1717–1928 unit of Russia

Astrakhan Governorate (Астраханская губерния) (Note: Астраханская губернія) was an administrative-territorial unit (guberniya) of the Russian Empire, the Russian Republic, and the Russian SFSR, which existed from 1717 to 1929.

It was created from separating the southwestern part of Kazan Governorate by Peter I's reform in 1717 and abolished by the Bolshevik's administrative reform in 1928, where the governorate becoming part of Lower Volga Oblast (later Lower Volga Krai). The administrative center of the governorate was Astrakhan.

== Geography ==
=== Geographical position ===
The Astrakhan Governorate was located in the southeast of the European part of the Russian Empire, between 45° and 51° north latitude and 43° and 51° east longitude. The greatest length of the governorate from north to south is up to 550 verst, and the greatest width from west to east was 500 verst.

=== Location of the Governorate concerning modern administrative boundaries ===
On the territory of the former Astrakhan Governorate (within the borders of 1914), currently, the Astrakhan Oblast and the Republic of Kalmykia, are completely located, partly the Volgograd Oblast, the Stavropol Krai, the Rostov Oblast, and the Republic of Dagestan; part of the Governorate became part of Kazakh–Guryev Oblast.

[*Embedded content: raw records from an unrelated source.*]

Lemma asks_count_blocks len m r : first ≤ m → m + Z.of_nat len - 1 ≤ top →
  asks (refill_count_blocks (at_ m r) ((λ n, node_block chain n (o_Bodies opts)) <$> seqZ m (Z.of_nat len))) (λ c, c = at_ (m + Z.of_nat len) r).
Proof.
  revert m. induction len as [|len IH]; intros m Hm Hend.
  { cbn. apply asks_ret. f_equal. lia. }
  rewrite seqZ_cons by lia. rewrite fmap_cons. cbn [refill_count_blocks]. rewrite (count_block_step chain top Hok opts d first last m r) by lia.
  eapply asks_bind; [apply asks_update; [|done]|].
  { intros y [Ht Hs]. split; [|done]. intros n t. cbn. intros [_ Hn]%lookup_delete_Some. by apply Ht. }
  intros [] _. replace (Z.pred (Z.of_nat (S len))) with (Z.of_nat len) by lia. replace (m + Z.of_nat (S len)) with (m + 1 + Z.of_nat len) by lia. apply IH; lia.
Qed.

Lemma find_zip_none (bs : list RefillBlock) (P : nat * RefillBlock → bool) : List.find P (zip (seq 0 (length bs)) bs) = None → ∀ i b, bs !! i = Some b → P (i, b) = false.
Proof.
  intros Hn i b Hb. apply (List.find_none _ _ Hn), list_elem_of_In, list_elem_of_lookup. exists i. apply lookup_zip_Some. split; [|done].
  apply lookup_lt_Some in Hb. by apply lookup_seq.
Qed.

Lemma null_or_not {A} (l : list (option A)) : None ∈ l ∨ None ∉ l.
Proof.
  induction l as [|[x|] l [IH|IH]]; [right; by intros ?%elem_of_nil|left; by right|right; by intros [?|?]%elem_of_cons|left; by left..].
Qed.
(** The receipts are all there, or with a null beside them. *)
Lemma full_receipts k numbers l : BlockReceipts k numbers = Ok l → lacking ((λ n, node_block chain n (o_Bodies opts)) <$> numbers) l = None →
  concat l = Some <$> (numbers ≫= λ n, cb_receipts (chain n)) ∨ None ∈ concat l ∧ null_receipt.
Proof.
  intros Hk El. destruct (tell_receipts chain top k numbers l Hk) as [Hlen Htrue]. unfold lacking in El. apply fmap_None in El.
  assert (∀ i n r, numbers !! i = Some n → l !! i = Some r → zlen (cb_txs (chain n)) ≤ zlen (omap id r)) as Hall.
  { intros i n r Hn Hr. pose proof (find_zip_none _ _ El i (node_block chain n (o_Bodies opts))) as Hi. rewrite list_lookup_fmap, Hn in Hi.
    specialize (Hi eq_refl). apply Z.ltb_ge in Hi. unfold got in Hi. cbn in Hi. by rewrite Hr in Hi. }
  destruct (null_or_not (concat l)) as [Hin|Hno]; [right; split; [done|]|left].
  - apply list_elem_of_In, List.in_concat in Hin as (r & Hr%list_elem_of_In & Hin%list_elem_of_In). apply list_elem_of_lookup in Hr as [i Hi].
    destruct (lookup_lt_is_Some_2 numbers i) as [n Hn]; [rewrite <- Hlen; by apply lookup_lt_Some in Hi|].
    exists k, numbers, l, i, n, r. split_and!; [done..|]. unfold got. rewrite Hi. by apply (Hall i).
  - assert (l = (λ n, Some <$> cb_receipts (chain n)) <$> numbers) as ->; [|clear; induction numbers as [|n ns IH]; [done|]; rewrite fmap_cons, bind_cons, fmap_app; cbn; by rewrite IH].
    apply list_eq_same_length with (n := length numbers); [by rewrite length_fmap|done|]. intros i r y Hi Hr Hy. rewrite list_lookup_fmap in Hy.
    destruct (numbers !! i) as [n|] eqn:En; [|done]. injection Hy as <-. apply some_receipts_all; [by apply (Htrue i)| |].
    + intros Hin. apply Hno, list_elem_of_In, List.in_concat. exists r. split; apply list_elem_of_In; [by apply list_elem_of_lookup_2 in Hr|done].
    + specialize (Hall i n r En Hr). unfold zlen in *. by rewrite (ok_receipts _ _ Hok n).
Qed.

Lemma asks_receipts more numbers bs : bs = (λ n, node_block chain n (o_Bodies opts)) <$> numbers →
  asks (receipts_again env stopped more numbers bs) (λ l, concat l = Some <$> (numbers ≫= λ n, cb_receipts (chain n)) ∨ None ∈ concat l ∧ null_receipt).
Proof.
  intros ->. induction more as [|more IH]; cbn [receipts_again]; (eapply asks_bind; [apply asks_retry; intros k e y He; right; right; by exists k, numbers|]); intros l [k Hk];
    (destruct (lacking _ l) as [b|] eqn:El; [|apply asks_ret; by apply (full_receipts k)]).
  - unfold lacking in El. apply fmap_Some in El as ([i b'] & Ef & ->). apply List.find_some in Ef as [Hin%list_elem_of_In Hlt%Z.ltb_lt].
    apply list_elem_of_lookup in Hin as [j Hj]. apply lookup_zip_Some in Hj as [Hj1 Hj2]. apply lookup_seq in Hj1 as [-> _]. cbn in *.
    rewrite list_lookup_fmap in Hj2. destruct (numbers !! j) as [n|] eqn:En; [|done]. injection Hj2 as <-. apply asks_fail. intros y. cbn. by exists k, numbers, l, j.
  - eapply asks_bind; [apply asks_wait|]. by intros [] _.
Qed.
Lemma count_receipts_null c l : None ∈ l → count_receipts c l = None.
Proof. revert c. induction l as [|[rc|] l IH]; intros c Hl; [by apply elem_of_nil in Hl| |done]. cbn. apply IH. by apply elem_of_cons in Hl as [?|?]. Qed.

Lemma bind_logs (ns : list Z) : (ns ≫= λ n, cb_receipts (chain n)) ≫= rc_logs = ns ≫= λ n, cb_receipts (chain n) ≫= rc_logs.
Proof. induction ns as [|n ns IH]; [done|]. by rewrite !bind_cons, bind_app, IH. Qed.

Lemma count_receipts_at m r len : first ≤ r → 0 ≤ len →
  count_receipts (at_ m r) (Some <$> (seqZ r len ≫= λ n, cb_receipts (chain n))) = Some (at_ m (r + len)).
Proof.
  intros Hr Hlen. unfold counting_at. rewrite count_receipts_all. unfold good_receipts, bad_receipts, transfers.
  replace (r + len - first) with (r - first + len) by lia. rewrite (seqZ_app first (r - first)) by lia. replace (first + (r - first)) with r by lia.
  rewrite !bind_app, !filter_app, !zlen_app, bind_logs. done.
Qed.

Hypothesis Hbatch : 0 < o_Batch opts < H64.
Definition receipts_to (m : Z) : Z := if o_Receipts opts then m else first.

Lemma asks_batches fuel lo end_ : first ≤ lo → lo ≤ top + H64 → first ≤ end_ ≤ top + 1 → end_ - lo ≤ Z.of_nat fuel →
  asks (count_batches env stopped fuel opts (at_ (Z.min lo end_) (receipts_to (Z.min lo end_))) lo end_) (λ c, c = at_ end_ (receipts_to end_)).
Proof.
  destruct (ok_top _ _ Hok) as [_ Htop]. revert lo. induction fuel as [|fuel IH]; intros lo Hlo Hmax Hend Hfuel; cbn [count_batches]; destruct (Z.ltb_spec lo end_);
    [lia|apply asks_ret; by rewrite Z.min_r by lia| |apply asks_ret; by rewrite Z.min_r by lia].
  rewrite (u64_small (lo + o_Batch opts)) by (unfold is_u64; lia). rewrite (Z.min_l lo end_) by lia. set (hi := Z.min (lo + o_Batch opts) end_).
  assert (lo < hi) as Hhi by (unfold hi; lia). eapply asks_bind; [apply asks_blocks|]. intros bs [-> Hall].
  assert (hi = lo + Z.of_nat (Z.to_nat (hi - lo))) as Ehi by lia. eapply asks_bind.
  { replace (hi - lo) with (Z.of_nat (Z.to_nat (hi - lo))) by lia. apply asks_count_blocks; [done|]. unfold hi in *. lia. }
  intros c ->. rewrite <-Ehi. apply asks_bind with (φ := λ c, c = at_ hi (receipts_to hi)).
  - unfold receipts_to. destruct (o_Receipts opts) eqn:Er; [|by apply asks_ret].
    eapply asks_bind; [by apply asks_receipts|]. intros l [El|[Hnull Hp]]; [|rewrite count_receipts_null by done; by apply asks_panic]. rewrite El, count_receipts_at by lia. replace (lo + (hi - lo)) with hi by lia. by apply asks_ret.
  - intros c ->. unfold hi. apply IH; lia.
Qed.
End Count.

Lemma asks_countDay opts d : 0 < o_Batch opts < H64 → start (d + 1) ≤ top →
  asks (countDay env stopped opts (mkDayRange d (start d) (start (d + 1)) false)) (λ rd, rd = ref_day d (o_Bodies opts) (o_Receipts opts)).
Proof.
  intros Hb Hover. destruct (start_spec chain top Hok d) as ([Hs0 Hs1] & _). pose proof (start_mono chain top Hok d (d + 1) ltac:(lia)) as Hm. destruct (ok_top _ _ Hok) as [_ Htop].
  unfold countDay. cbn [g_Date g_First g_End]. apply asks_bind with (φ := λ p, p = prev_ts chain (start d)).
  { unfold prev_ts. destruct (0 <? start d); [|by apply asks_ret]. eapply asks_bind; [apply asks_timestamp|]. intros t ->. apply asks_ret. apply i64_small. pose proof (ok_ts _ _ Hok (start d - 1)). lia. }
  intros prev ->. set (last := u64 (start (d + 1) - 1)).
  assert (mkCounting (mkRefillDay d (start d) last 0 0 0 0 0 0 0 None None None None None) (if o_Bodies opts then Some 0 else None) ∅ 0 0 0 (prev_ts chain (start d))
          = counting_at chain opts d (start d) last (Z.min (start d) (start (d + 1))) (receipts_to opts (start d) (Z.min (start d) (start (d + 1))))) as ->.
  { rewrite Z.min_l by lia. unfold counting_at, receipts_to. rewrite !Z.sub_diag. assert (∀ r, seqZ (start d) ((if o_Receipts opts then r else r) - r) = []) as Hr by (intros r; destruct (o_Receipts opts); by rewrite Z.sub_diag).
    rewrite Hr. cbn. by destruct (o_Bodies opts). }
  eapply asks_bind; [by apply asks_batches; lia|]. intros c ->. apply asks_ret. unfold RefillTruth.ref_day, counting_at. cbn [c_rd c_gasPrice c_active c_ok c_failed c_transfers].
  rewrite <-(day_blocks_range chain top Hok d). cbn [rd_Date rd_FirstBlock rd_LastBlock rd_Blocks rd_Txs rd_GasUsed rd_SizeSum rd_SizeN rd_BlockTimeSum rd_BlockTimeN ref_row].
  f_equal.
  - by destruct (o_Bodies opts).
  - destruct (o_Bodies opts); [|done]. by rewrite size_lower.
  - unfold receipts_to. destruct (o_Receipts opts); [|done]. by rewrite <-(day_blocks_range chain top Hok d).
  - unfold receipts_to. destruct (o_Receipts opts); [|done]. by rewrite <-(day_blocks_range chain top Hok d).
  - unfold receipts_to. destruct (o_Receipts opts); [|done]. by rewrite <-(day_blocks_range chain top Hok d).
Qed.

(** ** Checkpoints *)

Section Saved.
Context (opts : DailyRefillOptions).
Definition has_parts (row : RefillDay) : Prop := (o_Bodies opts = true → is_Some (rd_GasPriceSum row)) ∧ (o_Receipts opts = true → is_Some (rd_SuccessfulTxs row)).
(** The days of [L] are counted, the calm ones with the parts asked for. *)
Definition haves (L : list Z) (s : option (gmap Z RefillDay)) : Prop := ∀ d, d ∈ L → ∃ m row, s = Some m ∧ m !! d = Some row ∧ (calm d → has_parts row).
Definition and_exists (F : option (gmap Z RefillDay) → Prop) (s : option (gmap Z RefillDay)) : Prop := F s ∧ is_Some s.

Lemma haves_kept L : kept (haves L).
Proof.
  intros s s' [_ Hk] Hh d Hd. destruct (Hh d Hd) as (m & row & -> & Hrow & Hp). destruct (Hk m eq_refl) as (m' & -> & Hm). destruct (Hm d row Hrow) as (row' & Hrow' & Hq).
  exists m', row'. split_and!; [done|done|]. intros Hc. destruct (Hp Hc), (Hq Hc). split; auto.
Qed.
Lemma and_exists_kept F : kept F → kept (and_exists F).
Proof. intros HF s s' Hk [Hf [m ->]]. split; [by apply (HF (Some m))|]. destruct Hk as [_ Hk]. destruct (Hk m eq_refl) as (m' & -> & _). by exists m'. Qed.
Lemma haves_sub L L' s : (∀ d, d ∈ L' → d ∈ L) → haves L s → haves L' s.
Proof. intros Hs Hh d Hd. by apply Hh, Hs. Qed.

Lemma rs_exists F : kept F → rspec (with_saved F) (table_exists env out) (λ (b : bool) y, with_saved (if b then and_exists F else (λ s, F s ∧ s = None)) y).
Proof.
  intros HF. apply rs_statement; [done|]. intros y [Hg Hf]. cbn. split; [done|]. unfold with_saved, and_exists.
  destruct (y_saved y) as [m|]; cbn; [split; [done|split; [done|by eexists]]|by split].
Qed.

Lemma rs_saved_day L d : rspec (with_saved (haves L)) (SavedRefillDay env out d)
  (λ s y, with_saved (haves (if s.1.1 && (s.1.2 || negb (o_Bodies opts)) && (s.2 || negb (o_Receipts opts)) then d :: L else L)) y).
Proof.
  unfold SavedRefillDay. eapply rs_bind; [apply rs_exists, haves_kept|]. intros [|]; [|apply rs_ret; by intros y [Hg [Hh _]]]. apply rs_statement; [apply and_exists_kept, haves_kept|].
  intros y [Hg [Hh [m Hm]]]. cbn. rewrite Hm. split; [done|]. split; [done|]. rewrite Hm. rewrite Hm in Hh. destruct (m !! d) as [row|] eqn:Ed; [|done]. cbn.
  destruct (_ && _) eqn:E; [|done]. apply andb_true_iff in E as [E1 E2]. intros d' [->|Hd']%elem_of_cons; [|by apply Hh]. exists m, row. split_and!; [done|done|]. intros _. split.
  - intros Eb. rewrite Eb in E1. cbn in E1. rewrite orb_false_r in E1. by apply bool_decide_eq_true in E1.
  - intros Eb. rewrite Eb in E2. cbn in E2. rewrite orb_false_r in E2. by apply bool_decide_eq_true in E2.
Qed.

Lemma rs_save L d : 0 ≤ d → start (d + 1) ≤ top →
  rspec (with_saved (haves L)) (SaveRefillDay env out (ref_day d (o_Bodies opts) (o_Receipts opts))) (λ _, with_saved (haves (d :: L))).
Proof.
  intros Hd Hover. unfold SaveRefillDay. eapply rs_bind with (M := λ _, with_saved (and_exists (haves L))).
  - apply rs_statement; [apply haves_kept|]. intros y [[Ht Hs] Hh]. cbn.
    assert (saved_true (Some (default ∅ (y_saved y))) ∧ haves L (Some (default ∅ (y_saved y)))) as [Hs' Hh'].
    { destruct (y_saved y) as [m|] eqn:Em; [by split|]. cbn. split; [intros m d' row [= <-] E; by rewrite lookup_empty in E|]. intros d' Hd'. destruct (Hh d' Hd') as (? & ? & ? & _). done. }
    split; [by split|]. split; [by split|]. split; [done|by eexists].
  - intros []. apply rs_statement; [apply and_exists_kept, haves_kept|]. intros y [[Ht Hs] [Hh [m Hm]]]. rewrite Hm in *. cbn.
    assert (saved_true (Some (<[d := refillArgs (ref_day d (o_Bodies opts) (o_Receipts opts))]> m))) as Hs'.
    { intros m' d' row [= <-] [[<- <-]|[_ E]]%lookup_insert_Some; [|by apply (Hs m)]. split_and!; [done|done|by eexists _, _]. }
    split; [by split|]. split; [by split|]. intros d' Hd'. destruct (decide (d' = d)) as [->|Hne].
    + eexists _, _. split; [done|]. split; [apply lookup_insert_eq|]. intros _. split; intros E; cbn; rewrite E; by eexists.
    + apply elem_of_cons in Hd' as [?|Hd']; [done|]. destruct (Hh d' Hd') as (m0 & row & [= <-] & Hrow & Hp). eexists _, row. split; [done|]. by rewrite lookup_insert_ne.
Qed.

(** ** The run *)

Definition planned (dr : DayRange) : Prop :=
  g_FromSaved dr = false → dr = mkDayRange (g_Date dr) (start (g_Date dr)) (start (g_Date dr + 1)) false ∧ 0 ≤ g_Date dr ∧ start (g_Date dr + 1) ≤ top.
Definition saved_dates (l : list DayRange) : list Z := g_Date <$> filter (λ dr, g_FromSaved dr = true) l.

The northeastern part of the former Astrakhansky uyezd is located on the territory of the modern Astrakhan Oblast; in addition, the southern part of the Republic of Kalmykia is located on the territory of the uyezd, a small western part of the uyezd is located on the territory of the Rostov Oblast, a small southern part of the uyezd is located on the territory of the Stavropol Krai, and the Republic of Dagestan.

The former Krasnoyarsky uyezd is mostly located in the territory of the modern Astrakhan Oblast; its small northern part is located in the territory of Kazakhstan; the northeastern part of the former Yenotayevsky uyezd is located in the territory of the modern Astrakhan Oblast, the southwestern part constitutes the northern part of the Republic of Kalmykia, and the extreme western part is on the territory of the Rostov Oblast. The northeastern part of the former Chernoyarsky uyezd is located on the territory of the modern Astrakhan Oblast; the northern and northwestern parts are on the territory of the Volgograd Oblast, and the southern part of the uyezd is now on the northern part of the Republic of Kalmykia.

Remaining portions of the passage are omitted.